This is overall a very reasonable take and one I support from a player the size of Cloudflare: They should aim to remain as neutral as possible instead of enforcing arbitrary blocks on sites they disagree with.

Now, this post is from nearly 10 years go and I'm sure there have been many more cases that happened since then, their methodology likely did evolve, but I don't mind them protecting any site, regardless of their opinion towards its content.

[0] https://blog.cloudflare.com/why-we-terminated-daily-stormer/

[1] https://news.ycombinator.com/item?id=15031922

3 comments

Cloudflare isn't an impartial, neutral network. People need to stop perpetuating this fig leaf.

To the outside world, Cloudflare acts as a host. Their servers serve the content fo whatever site is in their "network". It doesn't matter that some of those sites are being partially pulled from other backend servers that are outside their network again. Cloudflare is their service provider and they are their customer (free or not).

This is especially true with all their hosted stuff now like Workers, R2, etc., but don't let that muddy the discussion. Even without that they cache and serve the content.

If they're providing content-neutral infrastructure I don't see why it matters whether that infrastructure technically counts as a network or not...
and that's been publicly posted since 2019, on their blog 2019-08-05
Kiwifarms back in 2022: https://news.ycombinator.com/item?id=32706673

"Our decision today was that the risk created by the content could not be dealt with in a timely enough matter by the traditional rule of law systems."

Bad example, that was clearly them yielding to a lynch mob in the performance of its duties, as the saying goes. They clearly would've been content neutral in that case too, if the mob hadn't turned against them too.
> yielding to a lynch mob

Reacting to public outcry by cutting off a legal stressor?

I just don't think it's that big a deal.

Being hosted on someone's private server is a privilege, not a right. As far as I know the host is legally responsible for the material they dispense.

In the abstract, I believe everybody should have access to web hosting. But upholding that mission is not the job of one private company.

Anyway, I guess "content-neutral" is an easier sell for most people than "We will 99 times out of 100 let you be even if you're pretty out-there, unless people start suing us about you and it's pretty plain to see you might be a degenerate force on the social internet, in which case yeah we'll tell you to beat it".

Like, it's not a power that should be exercised liberally. But be real. It's Kiwifarms. Businesses have a right to refuse service to recreational gangstalkers

cloudlfare is not hosting - they are DNS against ddos. Without internet or dns your hosting doesn't matter.

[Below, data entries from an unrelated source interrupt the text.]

(* ===== verification/EthiqQuery.v ===== *)
(** * x/ethiq: keeper/grpc_query.go and types/authz.go

    The queries, with their paging over the registered applications, and the
    authorizations for x/authz. *)

From S2P Require Import Prelude.
From S2P Require Import Sdk.
From S2P Require Import Schedule.
From S2P Require Import ClawbackAccount.
From S2P Require Import Keepers.
From S2P Require Import LiquidSchedule.
From S2P Require Import TokenPair.
From S2P Require Import LiquidVesting.
From S2P Require Import Ucdao.
From S2P Require Import UcdaoInvariant.
From S2P Require Import EthiqData.
From S2P Require Import EthiqCurve.
From S2P Require Import Ethiq.
From S2P Require Import EthiqTheory.

Local Open Scope Z_scope.

(** ** Requests and responses *)

Record PageRequest := mkPage { Offset : Z; Limit : Z; CountTotal : bool }.
Record PageResponse := mkPageResponse { Total : Z }.

Record QueryCalculateResponse := mkCalculate {
  EstimatedHaqqAmount : Z;
  SupplyBefore : Z;
  SupplyAfter : Z;
  (** times 10^18 *)
  AveragePrice : Z
}.

(** [query.DefaultLimit] *)
Definition DefaultLimit : Z := 100.

(** [LegacyNewDecFromInt(x).Quo(LegacyNewDecFromInt(y))] as its value times 10^18, and
    whether [make] gives a slice of that capacity. *)
Class QueryOps := { DecRatio : Z -> Z -> Z; make_ok : Z -> bool }.

Section queries.
Context {W : Type} `{SdkOps, EthOps, DaoOps, CurveOps, QueryOps}.
Context `{SupplyKeeper W, Lens W EthiqState}.

Definition empty_request : err := ErrText "empty request".

(** A query without parameters: the request may be nil. *)
Definition query {A} (req : option unit) (f : W -> A) (w : W) : res A :=
  match req with None => Err empty_request | Some _ => Ok (f w) end.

I know they have added additional services and you could say that they offer a type of hosting and domain names and other such stuff.. but generally when place get kicked from cloudflare, it is not their web host.

I would also say that they know pretty well when they kick someone from the dns protection that they are going to be bombarded with ddos and other issues that will take them offline more than likely.

Selling DDOS services is a lot more cut-and-dry than the daily stormer. This isn't a question of free speech, or hateful speech, etc. - this is advertising a blatantly illegal service that directly attacks both Cloudflare and their customers.

The article itself even says the tipping point for daily stormer was "the claim that we were secretly supporters of their ideology" which is hardly any sort of Due Process.

How would you differentiate the good and bad DDoS services?

There is a use case for buying them for testing purposes to apply on yourself, so it's not as cut-and-dry as you would expect.

Given the resources required, I'd expect a good DDOS service probably has a reputation in the industry, plausibly some sort of certifications, etc. - selling an easily mis-used service requires a lot of protections

Conversely, this site proudly advertises that it has zero "Know Your Customer" restrictions, bypasses Cloudflare protections, etc.

Quoting the site directly: "Some popular use cases are taking down competitor websites, creating unfair advantages in games and personal agendas."

Even their CYA disclaimers are flimsy: "We simply ask to only use our tools on infrastructure that you own or are permitted to attack."

Not "Require", "ask".

And that's diligence that Cloudflare would need to enforce on every single site they have?

This one is fairly obviously bad, but some will be more ambiguous, and I wouldn't expect Cloudflare to be the one policing them all.